What to work on:
Below are entries. Copy exactly the lines running from the line that holds "rusqlite_InvalidColumnType (column : string)" to the line that holds "StronglySorted (λ a", with both ends included.

============================================================

(* ===== verification/Engine.v ===== *)
(** * Calls on the SQLite engine

    What the modules under [plugins/sqlite-store/src/store/] share: errors,
    connections, statements and transactions ([mod.rs]) and the readers of
    columns ([row_mappers.rs]). The tables are a type [T]; a statement is a
    function on them.

    The engine may fail any call. [db_faults] lists the answers to the next
    calls on the pool or a connection: [None] lets a call through, [Some e]
    makes it fail with [e]; after the end of the list calls go through. A
    transaction that is dropped before its commit restores the tables. *)
From S2P Require Import Prelude Json Plan Jobs.

(** ** Foreign values *)
Inductive ErrorCode : Type :=
| ErrorCode_ConstraintViolation
| ErrorCode_Unknown.

(** [rusqlite::Error], with the payloads the code looks at. *)
Inductive rusqlite_Error : Type :=
| rusqlite_SqliteFailure (code : ErrorCode) (message : string)
| rusqlite_QueryReturnedNoRows
| rusqlite_FromSqlConversionFailure (message : string)
| rusqlite_InvalidColumnType (column : string)
| rusqlite_IntegralValueOutOfRange (value : Z).

(** Texts written and read by [serde_json] and [rusqlite], and what SQL
    leaves open: the order of rows that compare equal, and of groups. *)
Class Sqlite := {
  rusqlite_to_string : rusqlite_Error → string;
  serde_json_to_string : JValue → result string string;
  serde_json_from_str : string → result string JValue;
  order_by {A : Type} (leb : A → A → bool) : list A → list A;
  order_by_perm {A} (leb : A → A → bool) l : order_by leb l ≡ₚ l;
  order_by_sorted {A} (leb : A → A → bool) l :
    (∀ a b, leb a b = true ∨ leb b a = true) →
    (∀ a b c, leb a b = true → leb b c = true → leb a c = true) →
    StronglySorted (λ a b, leb a b = true) (order_by leb l);
  group_keys : list string → list string;
  group_keys_nodup l : NoDup (group_keys l);
  group_keys_elem l k : k ∈ group_keys l ↔ k ∈ l;
}.

(** ** Errors: [mod.rs] *)
Definition classify_rusqlite (e : rusqlite_Error) : StorageErrorKind :=
  match e with
  | rusqlite_SqliteFailure code _ =>
      match code with
      | ErrorCode_ConstraintViolation => StorageErrorKind_ConstraintViolation
      | _ => StorageErrorKind_Other
      end
  | rusqlite_QueryReturnedNoRows => StorageErrorKind_NotFound
  | _ => StorageErrorKind_Other
  end.

Definition other_storage_err (msg e : string) : VoomError :=
  VoomError_Storage StorageErrorKind_Other (msg +:+ ": " +:+ e).

(** [OptionalExt::optional] *)
Definition optional {A} (r : result rusqlite_Error A) : result rusqlite_Error (option A) :=
  match r with
  | Ok v => Ok (Some v)
  | Err rusqlite_QueryReturnedNoRows => Ok None
  | Err e => Err e
  end.

(** The tables and the coming failures. *)
Record SqlDb (T : Type) : Type := {
  db_rows : T;
  db_faults : list (option rusqlite_Error);
}.
Arguments db_rows {T} _.
Arguments db_faults {T} _.
Arguments Build_SqlDb {T} _ _.

(** Rows of a table that a statement selects, changes or deletes. *)
Section rows.
Context {R : Type}.

(** [query_row(.., params![id], decode)] on the primary key *)
Definition query_row {A} (p : R → bool) (decode : R → result rusqlite_Error A) (rows : list R)
    : result rusqlite_Error A :=
  match List.find p rows with
  | None => Err rusqlite_QueryReturnedNoRows
  | Some r => decode r
  end.

(** [UPDATE .. SET .. WHERE p]: the number of rows changed. *)
Definition update_rows (p : R → bool) (f : R → R) (rows : list R) : nat * list R :=
  (length (List.filter p rows), map (λ r, if p r then f r else r) rows).

(** [DELETE FROM .. WHERE p]: the number of rows deleted. *)
Definition delete_rows (p : R → bool) (rows : list R) : nat * list R :=
  (length (List.filter p rows), List.filter (λ r, negb (p r)) rows).
End rows.

Section engine.
Context {T : Type} `{Chrono} `{UuidText} `{Sqlite}.

Definition storage_err (msg : string) (e : rusqlite_Error) : VoomError :=
  VoomError_Storage (classify_rusqlite e) (msg +:+ ": " +:+ rusqlite_to_string e).

(** ** Calls of the engine *)
Definition Sql (A : Type) : Type := SqlDb T → result VoomError A * SqlDb T.

Definition db_ret {A} (a : A) : Sql A := λ s, (Ok a, s).

Definition db_err {A} (e : VoomError) : Sql A := λ s, (Err e, s).

Definition db_bind {A B} (x : Sql A) (f : A → Sql B) : Sql B := λ s,
  match x s with
  | (Ok a, s') => f a s'
  | (Err e, s') => (Err e, s')
  end.

(** [r?] for a result of pure code *)
Definition db_lift {A} (r : result VoomError A) : Sql A := λ s, (r, s).

(** The next call on the engine: [run] is what it does unless it is made to
    fail, in which case the tables are left alone. *)
Definition db_call {A} (wrap : rusqlite_Error → VoomError)
    (run : T → result rusqlite_Error A * T) : Sql A := λ s,
  match db_faults s with
  | Some e :: fs => (Err (wrap e), {| db_rows := db_rows s; db_faults := fs |})
  | fs =>
      let '(r, rows) := run (db_rows s) in
      (match r with Ok a => Ok a | Err e => Err (wrap e) end,
       {| db_rows := rows; db_faults := tail fs |})
  end.

(** [self.conn()] *)
Definition db_conn : Sql unit :=
  db_call (λ e, other_storage_err "failed to get connection" (rusqlite_to_string e))
          (λ rows, (Ok tt, rows)).

(** A statement that only reads *)
Definition db_query {A} (msg : string) (q : T → result rusqlite_Error A) : Sql A :=
  db_call (storage_err msg) (λ rows, (q rows, rows)).

Definition db_execute {A} (msg : string) (f : T → A * T) : Sql A :=
  db_call (storage_err msg) (λ rows, let '(a, rows') := f rows in (Ok a, rows')).

Definition db_commit (msg : string) : Sql unit :=
  db_call (storage_err msg) (λ rows, (Ok tt, rows)).

(** [conn.transaction_with_behavior(Immediate)] around [body], which ends with
    [tx.commit()]: an early return drops the transaction and rolls it back. *)
Definition db_transaction {A} (msg : string) (body : Sql A) : Sql A :=
  db_bind (db_call (storage_err msg) (λ rows, (Ok tt, rows)))
    (λ _ s,
       match body s with
       | (Ok a, s') => (Ok a, s')
       | (Err e, s') => (Err e, {| db_rows := db_rows s; db_faults := db_faults s' |})
       end).
End engine.

Arguments Sql T A : clear implicits.

(** ** Columns: [row_mappers.rs] *)
Section columns.
Context `{Chrono} `{UuidText} `{Sqlite}.

(** SQLite stores a NaN as [NULL]. *)
Definition bind_real (x : f64) : option f64 := if f64_is_nan x then None else Some x.

Definition bind_time (t : DateTime) : string := format_iso t.

Definition parse_required_datetime (s field : string) : result rusqlite_Error DateTime :=
  match parse_rfc3339 s with
  | Ok t => Ok t
  | Err e => Err (rusqlite_FromSqlConversionFailure
      ("corrupt datetime in " +:+ field +:+ ": " +:+ s +:+ ": " +:+ e))
  end.

Definition parse_optional_datetime (s : option string) (field : string)
    : result rusqlite_Error (option DateTime) :=
  try_opt (λ v, parse_required_datetime v field) s.

Definition parse_optional_json (s : option string) (field : string)
    : result rusqlite_Error (option JValue) :=
  try_opt (λ v, match serde_json_from_str v with
                | Ok j => Ok j
                | Err e => Err (rusqlite_FromSqlConversionFailure
                    ("invalid JSON in " +:+ field +:+ ": " +:+ e))
                end) s.

Definition row_uuid (value table : string) : result rusqlite_Error Uuid :=
  match Uuid_parse_str value with
  | Ok u => Ok u
  | Err e => Err (rusqlite_FromSqlConversionFailure
      ("invalid UUID in " +:+ table +:+ ": " +:+ value +:+ ": " +:+ e))
  end.

(** [row.get("progress")?] as an [f64]: [NULL] has the wrong type. *)
Definition get_real (column : string) (v : option f64) : result rusqlite_Error f64 :=
  match v with
  | Some x => Ok x
  | None => Err (rusqlite_InvalidColumnType column)
  end.

Definition parse_datetime (s : string) : result VoomError DateTime :=
  match parse_rfc3339 s with
  | Ok t => Ok t
  | Err e => Err (other_storage_err ("invalid datetime '" +:+ s +:+ "'") e)
  end.

(** [SqlQuery::paginate] and the grammar of SQLite, in which [OFFSET] follows a
    [LIMIT]: the rows of a page, or a syntax error. *)
Definition paginate {A} (limit offset : option u32) (rows : list A)
    : result rusqlite_Error (list A) :=
  let limit := N.min 10000 <$> limit in
  let offset := N.min 1000000 <$> offset in
  match limit, offset with
  | None, None => Ok rows
  | Some n, None => Ok (take (N.to_nat n) rows)
  | Some n, Some k => Ok (take (N.to_nat n) (drop (N.to_nat k) rows))
  | None, Some _ =>
      Err (rusqlite_SqliteFailure ErrorCode_Unknown "near OFFSET: syntax error")
  end.

End columns.

(** * A Hoare logic for the calls of the engine *)

Section facts.
Context {T : Type} `{Chrono} `{UuidText} `{Sqlite}.

(** ** Triples

    From the rows [rows], whatever calls fail, [x] ends in [ok] with a value or
    in [err] with an error. With [b] false no call fails, and [err] is about the
    errors of the statements themselves. *)
Definition faults_ok (b : bool) (fs : list (option rusqlite_Error)) : Prop :=
  b = true ∨ fs = [].

Definition db_spec {A} (b : bool) (rows : T) (x : Sql T A)
    (ok : A → T → Prop) (err : T → Prop) : Prop :=
  ∀ fs, faults_ok b fs →
    let '(r, s) := x {| db_rows := rows; db_faults := fs |} in
    faults_ok b (db_faults s) ∧
    match r with Ok a => ok a (db_rows s) | Err _ => err (db_rows s) end.

Lemma db_spec_run {A} b s (x : Sql T A) ok err :
  faults_ok b (db_faults s) → db_spec b (db_rows s) x ok err →
  faults_ok b (db_faults (x s).2) ∧
  match (x s).1 with Ok a => ok a (db_rows (x s).2) | Err _ => err (db_rows (x s).2) end.
Proof.
  destruct s as [rows fs]. intros Hfs Hx. specialize (Hx fs Hfs). cbn in *.
  by destruct (x _) as [[]].
Qed.

Lemma spec_ret {A} b rows (a : A) ok err : ok a rows → db_spec b rows (db_ret a) ok err.
Proof. by intros ? fs. Qed.

Lemma spec_lift {A} b rows (r : result VoomError A) (ok : A → T → Prop) err :
  match r with Ok a => ok a rows | Err _ => err rows end → db_spec b rows (db_lift r) ok err.
Proof. by intros Hr fs. Qed.

Lemma spec_bind {A B} b rows (x : Sql T A) (f : A → Sql T B) ok ok' err :
  db_spec b rows x ok err → (∀ a rows', ok a rows' → db_spec b rows' (f a) ok' err) →
  db_spec b rows (db_bind x f) ok' err.
Proof.
  intros Hx Hf fs Hfs. unfold db_bind. specialize (Hx fs Hfs).
  destruct (x _) as [[a|e] [rows' fs']]; [|done]. destruct Hx as [Hfs' Ha]. by apply Hf.
Qed.

Lemma spec_call {A} b rows wrap (run : T → result rusqlite_Error A * T) ok err :
  (match run rows with (Ok a, rows') => ok a rows' | (Err _, rows') => err rows' end) →
  (b = true → err rows) → db_spec b rows (db_call wrap run) ok err.
Proof.
  intros Hrun Herr fs Hfs. unfold db_call; cbn [db_faults db_rows].
  assert (Hend : ∀ fs', faults_ok b fs' →
    let '(r, s) := (let '(r, rows') := run rows in
      (match r with Ok a => Ok a | Err e => Err (wrap e) end,
       {| db_rows := rows'; db_faults := tail fs' |})) in
    faults_ok b (db_faults s) ∧
    match r with Ok a => ok a (db_rows s) | Err _ => err (db_rows s) end).
  { intros fs' Hfs'. destruct (run rows) as [[a|e] rows']; (split; [|done]);
      (destruct Hfs' as [? | ->]; [by left | by right]). }
  destruct fs as [|[e|] fs]; [by apply (Hend []) | | by apply (Hend (None :: fs))].
  destruct Hfs as [Hb|]; [|done]. split; [by left | by apply Herr].
Qed.

Lemma spec_conn b rows (ok : unit → T → Prop) err :
  ok tt rows → (b = true → err rows) → db_spec b rows db_conn ok err.
Proof. intros. by apply spec_call. Qed.

Lemma spec_query {A} b rows msg (q : T → result rusqlite_Error A) ok err :
  match q rows with Ok a => ok a rows | Err _ => err rows end →
  (b = true → err rows) → db_spec b rows (db_query msg q) ok err.
Proof. intros Hq Herr. apply spec_call; [|done]. by destruct (q rows). Qed.

Lemma spec_execute {A} b rows msg (f : T → A * T) ok err :
  ok (f rows).1 (f rows).2 → (b = true → err rows) → db_spec b rows (db_execute msg f) ok err.
Proof. intros Hf Herr. apply spec_call; [|done]. by destruct (f rows). Qed.

Lemma spec_commit b rows msg (ok : unit → T → Prop) err :
  ok tt rows → (b = true → err rows) → db_spec b rows (db_commit msg) ok err.
Proof. intros. by apply spec_call. Qed.

Lemma spec_transaction {A} b rows msg (body : Sql T A) ok (err : T → Prop) :
  db_spec b rows body ok (λ _, b = true) → (b = true → err rows) →
  db_spec b rows (db_transaction msg body) ok err.
Proof.
  intros Hb Herr. apply (spec_bind _ _ _ _ (λ _, eq rows)); [by apply spec_call|].
  intros _ ? <- fs Hfs. specialize (Hb fs Hfs). destruct (body _) as [[] ]; [done|].
  destruct Hb as [Hfs' Hb]. split; [done | by apply Herr].
Qed.

Lemma spec_weaken {A} b rows (x : Sql T A) (ok ok' : A → T → Prop) (err err' : T → Prop) :
  db_spec b rows x ok err → (∀ a rows', ok a rows' → ok' a rows') →
  (∀ rows', err rows' → err' rows') → db_spec b rows x ok' err'.
Proof.
  intros Hx Hok Herr fs Hfs. specialize (Hx fs Hfs). destruct (x _) as [[] ]; naive_solver.
Qed.

(** ** Steps of a transaction

    [F] says that the step may fail; the state it then leaves is thrown away. *)
Section steps.
Context {A B : Type} (b : bool) (F : Prop) (HF : b = true → F) (t : T) (ok : B → T → Prop).

Lemma bind_call wrap (run : T → result rusqlite_Error A * T) (f : A → Sql T B) :
  match run t with (Ok a, t') => db_spec b t' (f a) ok (λ _, F) | (Err _, _) => F end →
  db_spec b t (db_bind (db_call wrap run) f) ok (λ _, F).
Proof.
  intros Hrun. apply (spec_bind _ _ _ _ (λ a t', run t = (Ok a, t'))).
  - apply spec_call; [|done]. by destruct (run t) as [[] ].
  - intros a t' Ht. by rewrite Ht in Hrun.
Qed.

Lemma bind_query msg (q : T → result rusqlite_Error A) (f : A → Sql T B) :
  match q t with Ok a => db_spec b t (f a) ok (λ _, F) | Err _ => F end →
  db_spec b t (db_bind (db_query msg q) f) ok (λ _, F).
Proof. intros Hq. apply bind_call. by destruct (q t). Qed.

Lemma bind_execute msg (g : T → A * T) (f : A → Sql T B) :
  db_spec b (g t).2 (f (g t).1) ok (λ _, F) →
  db_spec b t (db_bind (db_execute msg g) f) ok (λ _, F).
Proof. intros Hg. apply bind_call. by destruct (g t). Qed.

Lemma bind_lift (r : result VoomError A) (f : A → Sql T B) :
  match r with Ok a => db_spec b t (f a) ok (λ _, F) | Err _ => F end →
  db_spec b t (db_bind (db_lift r) f) ok (λ _, F).
Proof.
  intros Hr. apply (spec_bind _ _ _ _ (λ a t', r = Ok a ∧ t' = t)).
  - apply spec_lift. by destruct r.
  - intros a t' [-> ->]. done.
Qed.

Lemma bind_ret (a : A) (f : A → Sql T B) :
  db_spec b t (f a) ok (λ _, F) → db_spec b t (db_bind (db_ret a) f) ok (λ _, F).
Proof. done. Qed.
End steps.

Lemma bind_commit {B} b (F : Prop) t msg (f : unit → Sql T B) ok :
  (b = true → F) → db_spec b t (f tt) ok (λ _, F) →
  db_spec b t (db_bind (db_commit msg) f) ok (λ _, F).
Proof. intros HF Hf. by apply bind_call. Qed.

(** A transaction that fails leaves the tables as they were. *)
Lemma spec_rollback {A} b (F : Prop) rows msg (body : Sql T A) ok :
  (b = true → F) → db_spec b rows body ok (λ _, F) →
  db_spec b rows (db_transaction msg body) ok (λ rows', F ∧ rows' = rows).
Proof.
  intros HF Hb. apply (spec_bind _ _ _ _ (λ _, eq rows)); [by apply spec_call; auto|].
  intros _ ? <- fs Hfs. specialize (Hb fs Hfs). destruct (body _) as [[] ]; [done|].
  by destruct Hb as [Hfs' Hb].
Qed.

Lemma spec_on_conn {A} b (F : Prop) rows (body : Sql T A) ok :
  (b = true → F) → db_spec b rows body ok (λ rows', F ∧ rows' = rows) →
  db_spec b rows (db_bind db_conn (λ _, body)) ok (λ rows', F ∧ rows' = rows).
Proof.
  intros HF Hb. apply (spec_bind _ _ _ _ (λ _, eq rows)); [by apply spec_conn; auto|].
  by intros _ ? <-.
Qed.

End facts.

(** Steps through a transaction as far as the values are known. *)
Ltac db_step :=
  first
    [ apply bind_query; [done|] | apply bind_lift | apply bind_execute; [done|]
    | apply bind_commit; [done|] | apply bind_ret ].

============================================================

Output for this task:
| rusqlite_InvalidColumnType (column : string)
| rusqlite_IntegralValueOutOfRange (value : Z).

(** Texts written and read by [serde_json] and [rusqlite], and what SQL
    leaves open: the order of rows that compare equal, and of groups. *)
Class Sqlite := {
  rusqlite_to_string : rusqlite_Error → string;
  serde_json_to_string : JValue → result string string;
  serde_json_from_str : string → result string JValue;
  order_by {A : Type} (leb : A → A → bool) : list A → list A;
  order_by_perm {A} (leb : A → A → bool) l : order_by leb l ≡ₚ l;
  order_by_sorted {A} (leb : A → A → bool) l :
    (∀ a b, leb a b = true ∨ leb b a = true) →
    (∀ a b c, leb a b = true → leb b c = true → leb a c = true) →
    StronglySorted (λ a b, leb a b = true) (order_by leb l);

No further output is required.